- Theatrical release poster
- Directed by: Thilo Graf Rothkirch; Ute von Münchow-Pohl;
- Based on: Kleiner Dodo, was spielst du? by Hans de Beer
- Produced by: Thilo Graf Rothkirch; Maya Gräfin Rothkirch;
- Starring: Mario Adorf; Rick Kavanian; Lena Beyerling; Sandro Iannotta;
- Music by: Henning Lohner
- Production companies: Rothkirch Cartoon-Film; MABO Pictures Filmproduktion; Comet Film; Warner Bros. Film Productions Germany;
- Distributed by: Warner Bros. Pictures
- Release date: 1 January 2008;
- Running time: 76 minutes
- Country: Germany
- Language: German
- Box office: $4.5 million

= Little Dodo (film) =

Little Dodo (Kleiner Dodo) is a 2008 German animated film directed by Thilo Graf Rothkirch and Ute von Münchow-Pohl, based on the book, Kleiner Dodo, was spielst du? by Dutch author Hans de Beer.

It was released in Germany on 1 January 2008 by Warner Bros. Pictures under their Family Entertainment label. the film received positive reviews and it grossed over $4 million at the box office.

==Plot==
The little orangutan Dodo, who loves all kinds of noises and imitates them, one day finds a strange object (a thingamajig) that had fallen from a truck. The old orangutan Darwin, who used to live with humans, explains to him that it is a violin and introduces him to the secrets of the instrument. With his violin playing, Dodo not only makes his friends laugh. When a severe drought breaks out, he discovers the great secret of his music.

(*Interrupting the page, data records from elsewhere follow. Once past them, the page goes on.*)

(** [validate_server_info(server_id, ftp_host, ftp_user)]: the result and
    the errors it logs. *)
Definition validate_server_info (sid host user : pystr) : bool * list info_error :=
  let e_sid :=
    if negb (str_truthy sid) then [EServerIdEmpty]
    else if negb (py_isdigit (py_str (SStr sid))) then [EServerIdNotDigit] else [] in
  let e_host :=
    if negb (str_truthy host) then [EHostEmpty]
    else if negb (str_contains (py_lower host) (pstr "boxtoplay"))
            && negb (str_contains host (pstr ".")) then [EHostInvalid] else [] in
  let e_user :=
    if negb (str_truthy user) then [EUserEmpty]
    else if Nat.ltb (List.length user) 3 then [EUserShort] else [] in
  let errors := e_sid ++ e_host ++ e_user in
  (match errors with [] => true | _ => false end, errors).

(** [validate_state_before_save(state, target_index)]: the result and the
    errors it logs; [None] when [state["accounts"][target_index]] raises.
    On a wrong number of accounts it returns [False] at once, without
    logging. *)
Definition validate_state_before_save (st : state) (ti : Z)
  : option (bool * list state_error) :=
  if negb (Nat.eqb (List.length (accounts st)) 2) then Some (false, [])
  else
    let e_idx :=
      match active_account_index st with
      | None => [StIndexMissing]
      | Some v => if py_in01 v then [] else [StIndexInvalid]
      end in
    let e_cur :=
      match current_server_id st with
      | None => [StCurrentMissing]
      | Some v => if py_truthy v && negb (py_isdigit (py_str v))
                  then [StCurrentInvalid] else []
      end in
    match py_index (accounts st) (SInt ti) with
    | None => None
    | Some t =>
      let e_sid := if py_truthy (get_null (server_id t)) then [] else [StTargetServerId] in
      let e_host := if py_truthy (get_null (ftp_host t)) then [] else [StTargetHost] in
      let e_user := if py_truthy (get_null (ftp_user t)) then [] else [StTargetUser] in
      let e_cookies :=
        match cookies t with
        | None => [StTargetCookies]
        | Some j => if negb (jar_truthy j) || negb (str_truthy (session_of j))
                    then [StTargetCookies] else []
        end in
      let e_match :=
        if py_truthy (get_null (current_server_id st)) && py_truthy (get_null (server_id t))
        then if str_eqb (py_str (get_null (current_server_id st)))
                        (py_str (get_null (server_id t)))
             then [] else [StMismatch]
        else [] in
      let errors := e_idx ++ e_cur ++ e_sid ++ e_host ++ e_user ++ e_cookies ++ e_match in
      Some (match errors with [] => true | _ => false end, errors)
    end.
(** * aerosandbox.modeling.fitting: a shallow embedding of [fit_model]

    The development follows [src/aerosandbox/modeling/fitting.py].  The
    function [fit_model] is embedded step by step, in the order of the source,
    as a computation in a small state-and-exception monad whose state records
    the optimization environment ([Opti]) and the calls made to the user model
    and to the solver.

    Conventions.
    - NumPy float arrays are lists of exact rationals ([Q]); rounding, NaN and
      infinities are not modelled.  Equality of numbers is [Qeq] ([==]).
    - Symbolic (CasADi) expressions are terms of [sexpr]; a vector expression
      is a list of scalar terms.
    - Python dictionaries are insertion-ordered association lists ([dict]).
    - The solver behind [Opti.solve] and [sol.value] is a parameter. *)

From Stdlib Require Import List String Ascii Bool Arith Lia ZArith QArith Qminmax Qabs Lqa.
Import ListNotations.

Local Open Scope string_scope.
Local Open Scope list_scope.
Local Open Scope Q_scope.

(** ** Python dictionaries *)

Definition dict (V : Type) : Type := list (string * V).

Definition keys {V} (d : dict V) : list string := map fst d.

Definition values {V} (d : dict V) : list V := map snd d.

(** [d[k]] *)
Fixpoint dict_get {V} (k : string) (d : dict V) : option V :=
  match d with
  | [] => None
  | (k', v) :: d' => if String.eqb k k' then Some v else dict_get k d'
  end.

(** [k in d] *)
Definition dict_mem {V} (k : string) (d : dict V) : bool :=
  match dict_get k d with Some _ => true | None => false end.

(** [d[k] = v]: an existing key keeps its position, a new key goes last. *)
Fixpoint dict_set {V} (k : string) (v : V) (d : dict V) : dict V :=
  match d with
  | [] => [(k, v)]
  | (k', v') :: d' =>
      if String.eqb k k' then (k', v) :: d' else (k', v') :: dict_set k v d'
  end.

He proves his courage when his friend and teacher is injured. Dodo undertakes the difficult journey to the human settlement to get medicine for his friend. On the way back, he is able to calm and then heal an injured tiger with the help of his music.

== Release ==
The film was released on DVD by Warner Home Video on 5 September 2008.

==See also==
- Life Is a Miracle, Song written for the film, sung by pop group No Angels.